_Your goal_:
Set down each record exactly as written.

Saved entries:
........

(** The attribute indices of a mask are, in increasing order, exactly the
    numbers i from 1 to 16 whose bit 16 - i is set; the bits above are ignored. *)
Theorem attribute_indices_spec mask :
  attribute_indices_from_mask mask = Ok (filter (λ i, Z.testbit mask (16 - i) = true) (seqZ 1 16)).
Proof. apply attribute_indices_mask. Qed.

(** The mask of a list of indices *)
Lemma mask_for_bits cls names idxs m0 :
  Forall2 (λ n i, od_get n (attribute_name_to_index_map cls) = Some i ∧ (i ≤ 16)%nat) names idxs →
  ∃ m, foldl (λ acc n, m ← acc; mask_step cls m n) (Ok m0) names = Ok m ∧
    ∀ b, 0 ≤ b → Z.testbit m b = true ↔
      Z.testbit m0 b = true ∨ ∃ i, i ∈ idxs ∧ b = 16 - Z.of_nat i.
Proof.
  intros Hall. revert m0. induction Hall as [|n i names idxs [Hn Hi] Hall IH]; intros m0.
  { exists m0. split; [done|]. intros b _. split; [by left|].
    intros [?|(i & Hi & _)]; [done|by apply not_elem_of_nil in Hi]. }
  destruct (IH (Z.lor m0 (Z.shiftl 1 (16 - Z.of_nat i)))) as (m & Hm & Hbits).
  exists m. split.
  { cbn [foldl mbind result_bind]. unfold mask_step at 2. rewrite Hn. cbn [mbind result_bind of_option].
    destruct (Z.ltb_spec 16 (Z.of_nat i)); [lia|]. done. }
  intros b Hb. rewrite (Hbits b Hb), Z.lor_spec, orb_true_iff, Z.shiftl_1_l, Z.pow2_bits_eqb, Z.eqb_eq by lia.
  split.
  - intros [[?|Heq]|(j & Hj & ->)]; [by left|right; exists i|right; exists j]; (split; [|lia]); [left|by right].
  - intros [?|(j & [->|Hj]%elem_of_cons & ->)]; [by left; left|by left; right|right; by exists j].
Qed.

(** Mask_for and attribute_indices_from_mask are inverse: the mask of a list
    of attribute names gives back the set of their indices, in increasing order.
    The entity id (index 0) is not among them: its bit is beyond the two bytes of
    a mask. *)
Theorem mask_for_roundtrip cls names idxs :
  Forall2 (λ n i, od_get n (attribute_name_to_index_map cls) = Some i ∧ (i ≤ 16)%nat) names idxs →
  ∃ m, mask_for cls names = Ok m ∧
    attribute_indices_from_mask m = Ok (filter (λ i, Z.to_nat i ∈ idxs) (seqZ 1 16)).
Proof.
  intros Hall. destruct (mask_for_bits cls names idxs 0 Hall) as (m & Hm & Hbits).
  exists m. split; [exact Hm|]. rewrite attribute_indices_mask. f_equal. unfold mask_set.
  apply filter_ext_in. intros i Hi%elem_of_seqZ. rewrite Hbits, Z.bits_0 by lia. split.
  - intros [?|(j & Hj & Heq)]; [done|]. by replace (Z.to_nat i) with j by lia.
  - intros Hj. right. exists (Z.to_nat i). split; [done|lia].
Qed.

........

_Your response_:
(** The attribute indices of a mask are, in increasing order, exactly the
    numbers i from 1 to 16 whose bit 16 - i is set; the bits above are ignored. *)
Theorem attribute_indices_spec mask :
  attribute_indices_from_mask mask = Ok (filter (λ i, Z.testbit mask (16 - i) = true) (seqZ 1 16)).
Proof. apply attribute_indices_mask. Qed.

(** The mask of a list of indices *)
Lemma mask_for_bits cls names idxs m0 :
  Forall2 (λ n i, od_get n (attribute_name_to_index_map cls) = Some i ∧ (i ≤ 16)%nat) names idxs →
  ∃ m, foldl (λ acc n, m ← acc; mask_step cls m n) (Ok m0) names = Ok m ∧
    ∀ b, 0 ≤ b → Z.testbit m b = true ↔
      Z.testbit m0 b = true ∨ ∃ i, i ∈ idxs ∧ b = 16 - Z.of_nat i.
Proof.
  intros Hall. revert m0. induction Hall as [|n i names idxs [Hn Hi] Hall IH]; intros m0.
  { exists m0. split; [done|]. intros b _. split; [by left|].
    intros [?|(i & Hi & _)]; [done|by apply not_elem_of_nil in Hi]. }
  destruct (IH (Z.lor m0 (Z.shiftl 1 (16 - Z.of_nat i)))) as (m & Hm & Hbits).
  exists m. split.
  { cbn [foldl mbind result_bind]. unfold mask_step at 2. rewrite Hn. cbn [mbind result_bind of_option].
    destruct (Z.ltb_spec 16 (Z.of_nat i)); [lia|]. done. }
  intros b Hb. rewrite (Hbits b Hb), Z.lor_spec, orb_true_iff, Z.shiftl_1_l, Z.pow2_bits_eqb, Z.eqb_eq by lia.
  split.
  - intros [[?|Heq]|(j & Hj & ->)]; [by left|right; exists i|right; exists j]; (split; [|lia]); [left|by right].
  - intros [?|(j & [->|Hj]%elem_of_cons & ->)]; [by left; left|by left; right|right; by exists j].
Qed.

(** Mask_for and attribute_indices_from_mask are inverse: the mask of a list
    of attribute names gives back the set of their indices, in increasing order.
    The entity id (index 0) is not among them: its bit is beyond the two bytes of
    a mask. *)
Theorem mask_for_roundtrip cls names idxs :
  Forall2 (λ n i, od_get n (attribute_name_to_index_map cls) = Some i ∧ (i ≤ 16)%nat) names idxs →
  ∃ m, mask_for cls names = Ok m ∧
    attribute_indices_from_mask m = Ok (filter (λ i, Z.to_nat i ∈ idxs) (seqZ 1 16)).
Proof.
  intros Hall. destruct (mask_for_bits cls names idxs 0 Hall) as (m & Hm & Hbits).
  exists m. split; [exact Hm|]. rewrite attribute_indices_mask. f_equal. unfold mask_set.
  apply filter_ext_in. intros i Hi%elem_of_seqZ. rewrite Hbits, Z.bits_0 by lia. split.
  - intros [?|(j & Hj & Heq)]; [done|]. by replace (Z.to_nat i) with j by lia.
  - intros Hj. right. exists (Z.to_nat i). split; [done|lia].
Qed.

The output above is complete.